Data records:

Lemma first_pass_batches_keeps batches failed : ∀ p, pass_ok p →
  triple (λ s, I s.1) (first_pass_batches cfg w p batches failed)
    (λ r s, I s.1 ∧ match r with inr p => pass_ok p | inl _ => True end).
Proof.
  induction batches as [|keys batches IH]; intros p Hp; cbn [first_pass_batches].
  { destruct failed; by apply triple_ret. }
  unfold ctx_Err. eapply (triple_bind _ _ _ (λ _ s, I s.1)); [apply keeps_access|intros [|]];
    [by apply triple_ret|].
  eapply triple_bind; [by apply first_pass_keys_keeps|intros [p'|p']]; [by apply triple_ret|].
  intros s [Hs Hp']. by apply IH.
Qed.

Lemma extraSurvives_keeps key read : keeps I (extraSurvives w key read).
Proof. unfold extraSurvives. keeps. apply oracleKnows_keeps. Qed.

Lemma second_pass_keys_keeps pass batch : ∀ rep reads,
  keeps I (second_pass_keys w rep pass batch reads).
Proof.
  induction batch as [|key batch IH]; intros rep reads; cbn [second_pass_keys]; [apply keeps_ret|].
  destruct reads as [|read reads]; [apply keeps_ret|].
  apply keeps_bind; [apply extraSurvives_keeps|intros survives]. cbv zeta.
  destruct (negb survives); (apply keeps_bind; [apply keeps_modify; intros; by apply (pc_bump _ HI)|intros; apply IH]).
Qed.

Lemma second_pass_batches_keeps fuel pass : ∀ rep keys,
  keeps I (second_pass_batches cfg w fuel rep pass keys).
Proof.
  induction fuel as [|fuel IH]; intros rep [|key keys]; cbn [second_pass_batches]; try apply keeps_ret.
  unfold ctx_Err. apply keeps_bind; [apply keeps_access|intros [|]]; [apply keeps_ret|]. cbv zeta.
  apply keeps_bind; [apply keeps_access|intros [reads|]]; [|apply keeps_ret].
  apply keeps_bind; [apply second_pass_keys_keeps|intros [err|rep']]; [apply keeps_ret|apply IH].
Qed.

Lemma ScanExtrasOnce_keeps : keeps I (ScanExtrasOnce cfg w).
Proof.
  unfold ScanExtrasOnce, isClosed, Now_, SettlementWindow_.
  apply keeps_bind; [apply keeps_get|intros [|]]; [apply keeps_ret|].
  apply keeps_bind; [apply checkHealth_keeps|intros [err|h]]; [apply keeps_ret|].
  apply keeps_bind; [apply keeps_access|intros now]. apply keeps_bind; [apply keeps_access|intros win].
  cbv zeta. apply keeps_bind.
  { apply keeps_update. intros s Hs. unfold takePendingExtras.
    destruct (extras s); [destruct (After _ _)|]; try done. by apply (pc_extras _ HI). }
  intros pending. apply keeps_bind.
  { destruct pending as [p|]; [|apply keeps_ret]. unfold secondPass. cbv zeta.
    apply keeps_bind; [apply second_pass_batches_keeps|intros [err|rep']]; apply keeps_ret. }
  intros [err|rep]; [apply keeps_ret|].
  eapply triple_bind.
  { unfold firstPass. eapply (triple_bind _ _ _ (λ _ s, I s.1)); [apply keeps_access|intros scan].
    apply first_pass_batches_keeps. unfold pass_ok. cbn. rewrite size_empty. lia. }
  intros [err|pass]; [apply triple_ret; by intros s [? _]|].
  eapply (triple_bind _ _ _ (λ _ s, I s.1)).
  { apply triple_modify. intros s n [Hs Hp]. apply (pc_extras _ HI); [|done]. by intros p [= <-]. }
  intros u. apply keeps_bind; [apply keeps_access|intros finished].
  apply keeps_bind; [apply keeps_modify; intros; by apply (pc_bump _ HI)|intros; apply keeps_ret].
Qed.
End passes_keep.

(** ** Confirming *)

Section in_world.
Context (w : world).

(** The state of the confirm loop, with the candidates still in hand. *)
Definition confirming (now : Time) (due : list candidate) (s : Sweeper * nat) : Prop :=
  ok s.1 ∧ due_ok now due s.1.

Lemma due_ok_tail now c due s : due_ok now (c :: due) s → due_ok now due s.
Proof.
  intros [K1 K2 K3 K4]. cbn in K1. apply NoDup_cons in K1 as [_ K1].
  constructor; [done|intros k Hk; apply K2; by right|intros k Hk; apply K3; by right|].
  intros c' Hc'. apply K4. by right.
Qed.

* * *

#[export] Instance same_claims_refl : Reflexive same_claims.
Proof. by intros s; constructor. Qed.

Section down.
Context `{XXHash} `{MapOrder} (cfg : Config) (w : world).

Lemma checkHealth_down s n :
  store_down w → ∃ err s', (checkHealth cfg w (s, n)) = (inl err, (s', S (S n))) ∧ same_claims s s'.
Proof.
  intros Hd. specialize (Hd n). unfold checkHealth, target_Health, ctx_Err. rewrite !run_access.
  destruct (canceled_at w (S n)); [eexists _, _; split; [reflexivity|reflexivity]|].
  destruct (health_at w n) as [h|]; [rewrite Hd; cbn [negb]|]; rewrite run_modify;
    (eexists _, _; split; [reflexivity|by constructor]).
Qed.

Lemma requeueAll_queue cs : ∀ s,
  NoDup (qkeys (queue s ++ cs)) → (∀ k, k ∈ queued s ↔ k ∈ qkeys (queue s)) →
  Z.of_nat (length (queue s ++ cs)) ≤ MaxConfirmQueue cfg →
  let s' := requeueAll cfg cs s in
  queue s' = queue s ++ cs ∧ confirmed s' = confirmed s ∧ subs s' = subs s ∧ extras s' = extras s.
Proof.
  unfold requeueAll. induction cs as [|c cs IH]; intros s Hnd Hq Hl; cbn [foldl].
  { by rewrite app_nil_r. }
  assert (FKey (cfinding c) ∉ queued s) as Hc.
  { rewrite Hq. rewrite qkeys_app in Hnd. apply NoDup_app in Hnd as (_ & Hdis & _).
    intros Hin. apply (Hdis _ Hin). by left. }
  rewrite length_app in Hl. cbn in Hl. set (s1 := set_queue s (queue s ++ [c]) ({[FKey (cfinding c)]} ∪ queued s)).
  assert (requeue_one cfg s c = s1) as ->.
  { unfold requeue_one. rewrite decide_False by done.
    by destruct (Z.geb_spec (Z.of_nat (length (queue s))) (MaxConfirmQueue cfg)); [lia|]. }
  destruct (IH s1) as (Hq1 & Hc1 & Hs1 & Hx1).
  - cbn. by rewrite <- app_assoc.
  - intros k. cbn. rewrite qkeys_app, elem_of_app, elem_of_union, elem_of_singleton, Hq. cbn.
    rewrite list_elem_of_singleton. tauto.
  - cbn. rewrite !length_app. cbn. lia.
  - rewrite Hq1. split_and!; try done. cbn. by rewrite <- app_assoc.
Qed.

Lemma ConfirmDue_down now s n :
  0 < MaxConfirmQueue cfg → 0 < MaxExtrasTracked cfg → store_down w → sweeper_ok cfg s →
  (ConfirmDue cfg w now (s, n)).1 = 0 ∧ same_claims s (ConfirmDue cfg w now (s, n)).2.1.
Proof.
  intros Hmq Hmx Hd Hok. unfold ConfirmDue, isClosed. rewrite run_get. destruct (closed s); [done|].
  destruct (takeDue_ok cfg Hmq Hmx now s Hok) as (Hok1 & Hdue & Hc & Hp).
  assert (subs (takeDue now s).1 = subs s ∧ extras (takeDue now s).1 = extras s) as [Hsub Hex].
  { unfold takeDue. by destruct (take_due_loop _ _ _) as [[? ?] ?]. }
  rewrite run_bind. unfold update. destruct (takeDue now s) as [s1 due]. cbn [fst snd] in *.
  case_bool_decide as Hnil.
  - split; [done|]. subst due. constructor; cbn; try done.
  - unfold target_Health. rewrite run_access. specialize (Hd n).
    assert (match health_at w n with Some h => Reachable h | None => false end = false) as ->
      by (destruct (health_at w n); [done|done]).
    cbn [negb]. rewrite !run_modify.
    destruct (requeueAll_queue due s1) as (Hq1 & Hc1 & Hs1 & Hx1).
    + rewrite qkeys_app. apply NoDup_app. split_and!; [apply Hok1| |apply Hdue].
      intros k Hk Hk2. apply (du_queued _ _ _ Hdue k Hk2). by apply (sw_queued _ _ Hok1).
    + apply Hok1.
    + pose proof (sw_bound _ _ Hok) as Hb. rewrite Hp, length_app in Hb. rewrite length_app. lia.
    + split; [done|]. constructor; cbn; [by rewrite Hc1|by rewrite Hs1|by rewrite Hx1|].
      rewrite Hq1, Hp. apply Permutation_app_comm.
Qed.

...

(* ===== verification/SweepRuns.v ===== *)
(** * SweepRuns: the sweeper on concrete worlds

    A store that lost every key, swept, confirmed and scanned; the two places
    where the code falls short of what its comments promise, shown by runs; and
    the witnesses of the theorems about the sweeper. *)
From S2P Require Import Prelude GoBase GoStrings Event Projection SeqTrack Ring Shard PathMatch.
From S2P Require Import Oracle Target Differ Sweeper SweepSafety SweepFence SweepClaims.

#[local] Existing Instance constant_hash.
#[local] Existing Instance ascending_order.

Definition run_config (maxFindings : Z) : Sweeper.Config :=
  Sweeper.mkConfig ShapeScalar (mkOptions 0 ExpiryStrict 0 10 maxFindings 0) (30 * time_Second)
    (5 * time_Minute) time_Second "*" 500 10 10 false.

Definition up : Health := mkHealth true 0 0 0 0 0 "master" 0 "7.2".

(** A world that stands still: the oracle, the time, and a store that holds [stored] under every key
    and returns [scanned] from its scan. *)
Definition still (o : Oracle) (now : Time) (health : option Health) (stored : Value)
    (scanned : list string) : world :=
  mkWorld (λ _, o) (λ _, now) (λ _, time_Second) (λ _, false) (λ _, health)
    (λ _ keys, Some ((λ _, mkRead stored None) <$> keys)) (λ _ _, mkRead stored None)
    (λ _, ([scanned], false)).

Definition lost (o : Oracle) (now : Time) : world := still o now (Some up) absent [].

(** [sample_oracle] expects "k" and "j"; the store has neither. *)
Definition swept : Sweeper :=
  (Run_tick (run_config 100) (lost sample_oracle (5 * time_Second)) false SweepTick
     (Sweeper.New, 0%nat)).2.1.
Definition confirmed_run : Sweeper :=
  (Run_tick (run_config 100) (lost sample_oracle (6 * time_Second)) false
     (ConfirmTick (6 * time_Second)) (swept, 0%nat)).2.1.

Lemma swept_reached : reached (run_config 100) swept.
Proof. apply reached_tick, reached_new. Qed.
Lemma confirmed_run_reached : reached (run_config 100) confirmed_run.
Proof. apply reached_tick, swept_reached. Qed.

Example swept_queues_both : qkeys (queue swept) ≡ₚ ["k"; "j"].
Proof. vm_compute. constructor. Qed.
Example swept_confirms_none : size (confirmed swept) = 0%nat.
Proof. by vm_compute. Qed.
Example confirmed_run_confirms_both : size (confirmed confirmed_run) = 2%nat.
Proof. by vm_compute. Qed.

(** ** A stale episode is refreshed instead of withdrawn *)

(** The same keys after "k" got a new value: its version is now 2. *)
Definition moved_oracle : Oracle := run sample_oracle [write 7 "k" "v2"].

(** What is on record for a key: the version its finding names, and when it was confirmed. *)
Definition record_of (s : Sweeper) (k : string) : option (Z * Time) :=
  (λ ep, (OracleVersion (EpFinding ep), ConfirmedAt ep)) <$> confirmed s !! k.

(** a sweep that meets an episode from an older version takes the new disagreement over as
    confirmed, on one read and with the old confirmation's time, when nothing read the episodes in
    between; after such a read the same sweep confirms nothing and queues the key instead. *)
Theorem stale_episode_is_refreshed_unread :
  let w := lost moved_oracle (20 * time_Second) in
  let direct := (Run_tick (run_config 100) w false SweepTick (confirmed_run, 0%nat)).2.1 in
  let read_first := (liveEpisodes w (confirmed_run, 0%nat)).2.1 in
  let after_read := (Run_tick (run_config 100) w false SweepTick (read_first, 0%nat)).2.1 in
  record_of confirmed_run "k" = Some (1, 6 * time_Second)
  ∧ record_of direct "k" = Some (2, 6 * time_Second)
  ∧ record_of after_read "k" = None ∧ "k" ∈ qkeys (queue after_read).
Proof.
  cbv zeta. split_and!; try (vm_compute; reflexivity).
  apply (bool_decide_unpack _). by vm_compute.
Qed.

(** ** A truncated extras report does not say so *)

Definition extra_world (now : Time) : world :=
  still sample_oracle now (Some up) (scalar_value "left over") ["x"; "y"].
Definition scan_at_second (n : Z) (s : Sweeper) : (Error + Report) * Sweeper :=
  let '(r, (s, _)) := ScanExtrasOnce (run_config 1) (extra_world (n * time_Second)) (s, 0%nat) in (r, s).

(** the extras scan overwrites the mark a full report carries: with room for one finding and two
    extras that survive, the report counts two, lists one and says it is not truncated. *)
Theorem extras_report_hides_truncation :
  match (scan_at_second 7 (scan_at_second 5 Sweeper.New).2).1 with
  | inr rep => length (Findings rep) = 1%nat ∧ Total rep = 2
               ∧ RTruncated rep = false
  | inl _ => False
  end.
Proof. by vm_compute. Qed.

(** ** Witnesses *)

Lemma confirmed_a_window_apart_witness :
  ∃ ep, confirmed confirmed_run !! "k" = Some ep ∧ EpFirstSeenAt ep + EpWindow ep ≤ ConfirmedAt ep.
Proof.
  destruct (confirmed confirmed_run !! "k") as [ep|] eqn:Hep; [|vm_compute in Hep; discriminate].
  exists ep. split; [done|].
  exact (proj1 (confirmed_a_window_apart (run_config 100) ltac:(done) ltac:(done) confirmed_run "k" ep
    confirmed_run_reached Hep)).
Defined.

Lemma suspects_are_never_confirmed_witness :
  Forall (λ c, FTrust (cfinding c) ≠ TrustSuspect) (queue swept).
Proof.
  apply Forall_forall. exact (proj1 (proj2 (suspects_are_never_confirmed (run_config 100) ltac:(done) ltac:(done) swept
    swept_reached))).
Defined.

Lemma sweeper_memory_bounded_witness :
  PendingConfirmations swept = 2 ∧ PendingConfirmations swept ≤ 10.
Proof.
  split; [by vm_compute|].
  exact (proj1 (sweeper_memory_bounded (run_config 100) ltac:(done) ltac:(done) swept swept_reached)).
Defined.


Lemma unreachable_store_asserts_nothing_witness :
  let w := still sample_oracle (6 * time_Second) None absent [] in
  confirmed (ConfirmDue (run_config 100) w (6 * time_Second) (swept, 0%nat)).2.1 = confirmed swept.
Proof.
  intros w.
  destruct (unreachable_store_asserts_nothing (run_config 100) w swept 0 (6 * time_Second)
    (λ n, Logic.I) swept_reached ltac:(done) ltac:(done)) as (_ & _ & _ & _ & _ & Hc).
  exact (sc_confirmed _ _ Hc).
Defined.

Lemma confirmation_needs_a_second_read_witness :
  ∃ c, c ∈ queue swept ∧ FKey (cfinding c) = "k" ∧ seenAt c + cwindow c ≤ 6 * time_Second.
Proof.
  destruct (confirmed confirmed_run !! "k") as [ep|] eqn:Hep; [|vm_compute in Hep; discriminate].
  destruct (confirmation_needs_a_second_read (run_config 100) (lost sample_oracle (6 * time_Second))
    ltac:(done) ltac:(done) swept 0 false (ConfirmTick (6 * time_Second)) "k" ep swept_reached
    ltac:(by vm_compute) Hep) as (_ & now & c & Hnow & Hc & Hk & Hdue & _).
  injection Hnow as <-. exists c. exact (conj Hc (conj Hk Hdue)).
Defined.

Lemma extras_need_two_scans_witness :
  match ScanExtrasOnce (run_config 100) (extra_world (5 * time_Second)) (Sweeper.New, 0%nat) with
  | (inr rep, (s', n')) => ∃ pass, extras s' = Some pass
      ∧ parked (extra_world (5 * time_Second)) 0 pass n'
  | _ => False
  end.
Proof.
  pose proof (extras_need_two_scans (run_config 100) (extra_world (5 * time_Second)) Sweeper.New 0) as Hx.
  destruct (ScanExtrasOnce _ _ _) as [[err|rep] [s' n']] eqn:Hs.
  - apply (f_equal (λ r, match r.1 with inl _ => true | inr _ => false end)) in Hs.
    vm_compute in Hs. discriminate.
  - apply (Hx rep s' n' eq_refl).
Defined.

* [What is expected]:
Your reply should consist solely of the number of lines above that contain the word "local".

* [Your solution]:
2